The data:

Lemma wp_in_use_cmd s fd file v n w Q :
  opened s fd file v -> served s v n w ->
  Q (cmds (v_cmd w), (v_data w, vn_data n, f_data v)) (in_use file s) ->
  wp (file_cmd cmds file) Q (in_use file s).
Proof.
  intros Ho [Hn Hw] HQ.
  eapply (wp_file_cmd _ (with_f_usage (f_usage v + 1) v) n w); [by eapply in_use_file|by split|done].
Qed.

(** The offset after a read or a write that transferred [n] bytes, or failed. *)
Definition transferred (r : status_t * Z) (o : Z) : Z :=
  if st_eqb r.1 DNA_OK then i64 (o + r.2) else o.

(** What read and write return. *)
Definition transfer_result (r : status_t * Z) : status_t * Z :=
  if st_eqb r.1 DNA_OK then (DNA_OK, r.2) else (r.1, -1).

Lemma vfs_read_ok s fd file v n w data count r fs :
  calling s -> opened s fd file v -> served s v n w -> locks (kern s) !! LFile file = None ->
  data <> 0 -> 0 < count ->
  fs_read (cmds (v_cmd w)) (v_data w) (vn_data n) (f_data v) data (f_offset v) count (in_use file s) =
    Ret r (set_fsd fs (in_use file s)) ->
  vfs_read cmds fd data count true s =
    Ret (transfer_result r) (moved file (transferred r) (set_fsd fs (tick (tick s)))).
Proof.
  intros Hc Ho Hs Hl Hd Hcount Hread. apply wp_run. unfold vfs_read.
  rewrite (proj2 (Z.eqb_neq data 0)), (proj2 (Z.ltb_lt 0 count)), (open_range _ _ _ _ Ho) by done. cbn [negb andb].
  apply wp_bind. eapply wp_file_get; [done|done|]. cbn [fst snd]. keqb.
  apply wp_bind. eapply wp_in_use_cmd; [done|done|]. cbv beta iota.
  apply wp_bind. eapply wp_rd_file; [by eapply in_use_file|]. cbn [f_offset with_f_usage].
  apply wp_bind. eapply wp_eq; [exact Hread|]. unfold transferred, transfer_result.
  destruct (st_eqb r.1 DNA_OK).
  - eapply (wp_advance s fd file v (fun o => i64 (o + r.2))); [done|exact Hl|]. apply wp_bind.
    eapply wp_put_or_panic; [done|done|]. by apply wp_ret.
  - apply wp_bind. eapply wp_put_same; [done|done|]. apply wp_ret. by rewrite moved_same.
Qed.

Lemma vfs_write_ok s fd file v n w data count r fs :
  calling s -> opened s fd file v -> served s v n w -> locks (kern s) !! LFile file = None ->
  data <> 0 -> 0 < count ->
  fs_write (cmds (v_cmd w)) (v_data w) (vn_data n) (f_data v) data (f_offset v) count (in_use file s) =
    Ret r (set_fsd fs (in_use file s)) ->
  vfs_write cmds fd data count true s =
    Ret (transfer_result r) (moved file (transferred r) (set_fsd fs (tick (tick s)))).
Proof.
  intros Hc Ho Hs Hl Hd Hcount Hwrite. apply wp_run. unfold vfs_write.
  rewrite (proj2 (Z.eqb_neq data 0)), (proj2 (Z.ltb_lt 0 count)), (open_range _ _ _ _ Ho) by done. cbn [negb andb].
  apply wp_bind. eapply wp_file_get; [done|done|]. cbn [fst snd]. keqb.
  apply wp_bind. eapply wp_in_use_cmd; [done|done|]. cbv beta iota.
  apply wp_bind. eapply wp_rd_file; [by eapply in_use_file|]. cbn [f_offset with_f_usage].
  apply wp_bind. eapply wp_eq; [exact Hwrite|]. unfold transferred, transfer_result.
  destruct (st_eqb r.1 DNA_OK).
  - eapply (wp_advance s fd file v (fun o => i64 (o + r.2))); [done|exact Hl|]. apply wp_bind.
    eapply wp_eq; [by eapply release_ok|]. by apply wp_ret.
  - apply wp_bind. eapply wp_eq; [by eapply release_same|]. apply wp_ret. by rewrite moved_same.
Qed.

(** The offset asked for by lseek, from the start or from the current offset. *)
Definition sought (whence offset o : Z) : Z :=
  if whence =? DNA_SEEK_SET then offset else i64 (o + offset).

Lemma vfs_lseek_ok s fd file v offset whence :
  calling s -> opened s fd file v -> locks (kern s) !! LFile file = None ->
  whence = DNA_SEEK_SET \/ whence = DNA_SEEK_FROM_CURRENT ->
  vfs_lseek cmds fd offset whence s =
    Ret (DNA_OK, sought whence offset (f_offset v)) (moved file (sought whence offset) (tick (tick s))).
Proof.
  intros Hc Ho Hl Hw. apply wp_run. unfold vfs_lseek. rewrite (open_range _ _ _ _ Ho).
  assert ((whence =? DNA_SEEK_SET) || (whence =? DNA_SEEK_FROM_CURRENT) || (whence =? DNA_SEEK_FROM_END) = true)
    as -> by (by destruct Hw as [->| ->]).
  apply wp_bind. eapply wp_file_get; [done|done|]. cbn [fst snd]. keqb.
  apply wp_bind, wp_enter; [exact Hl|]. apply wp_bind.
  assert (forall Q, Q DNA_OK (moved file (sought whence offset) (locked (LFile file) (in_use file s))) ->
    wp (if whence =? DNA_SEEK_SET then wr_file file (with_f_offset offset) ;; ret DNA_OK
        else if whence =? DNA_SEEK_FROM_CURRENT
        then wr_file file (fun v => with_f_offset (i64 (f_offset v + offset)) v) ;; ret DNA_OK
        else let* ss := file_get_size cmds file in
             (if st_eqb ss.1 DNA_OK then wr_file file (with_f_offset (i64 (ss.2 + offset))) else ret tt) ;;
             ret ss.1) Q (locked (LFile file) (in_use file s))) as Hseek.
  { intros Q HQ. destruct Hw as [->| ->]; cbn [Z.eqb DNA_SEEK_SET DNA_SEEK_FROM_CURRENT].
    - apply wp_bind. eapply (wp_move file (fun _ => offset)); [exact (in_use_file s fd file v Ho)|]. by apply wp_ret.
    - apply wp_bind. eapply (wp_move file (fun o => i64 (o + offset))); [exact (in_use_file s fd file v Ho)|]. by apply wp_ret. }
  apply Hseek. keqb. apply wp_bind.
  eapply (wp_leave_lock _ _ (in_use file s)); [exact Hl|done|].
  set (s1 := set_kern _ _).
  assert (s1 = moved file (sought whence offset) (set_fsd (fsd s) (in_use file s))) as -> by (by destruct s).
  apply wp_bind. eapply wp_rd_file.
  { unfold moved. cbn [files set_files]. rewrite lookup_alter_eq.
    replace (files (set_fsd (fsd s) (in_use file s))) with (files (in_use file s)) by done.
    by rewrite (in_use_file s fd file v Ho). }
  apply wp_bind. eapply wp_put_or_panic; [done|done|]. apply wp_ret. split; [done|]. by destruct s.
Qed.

Work item:
Everything from the line containing "Q (cmds (v_cmd" through the line containing "Lemma vfs_read_ok s" in the material above should be retyped exactly, both ends included, and nothing more.

Output for this exercise:
  Q (cmds (v_cmd w), (v_data w, vn_data n, f_data v)) (in_use file s) ->
  wp (file_cmd cmds file) Q (in_use file s).
Proof.
  intros Ho [Hn Hw] HQ.
  eapply (wp_file_cmd _ (with_f_usage (f_usage v + 1) v) n w); [by eapply in_use_file|by split|done].
Qed.

(** The offset after a read or a write that transferred [n] bytes, or failed. *)
Definition transferred (r : status_t * Z) (o : Z) : Z :=
  if st_eqb r.1 DNA_OK then i64 (o + r.2) else o.

(** What read and write return. *)
Definition transfer_result (r : status_t * Z) : status_t * Z :=
  if st_eqb r.1 DNA_OK then (DNA_OK, r.2) else (r.1, -1).

Lemma vfs_read_ok s fd file v n w data count r fs :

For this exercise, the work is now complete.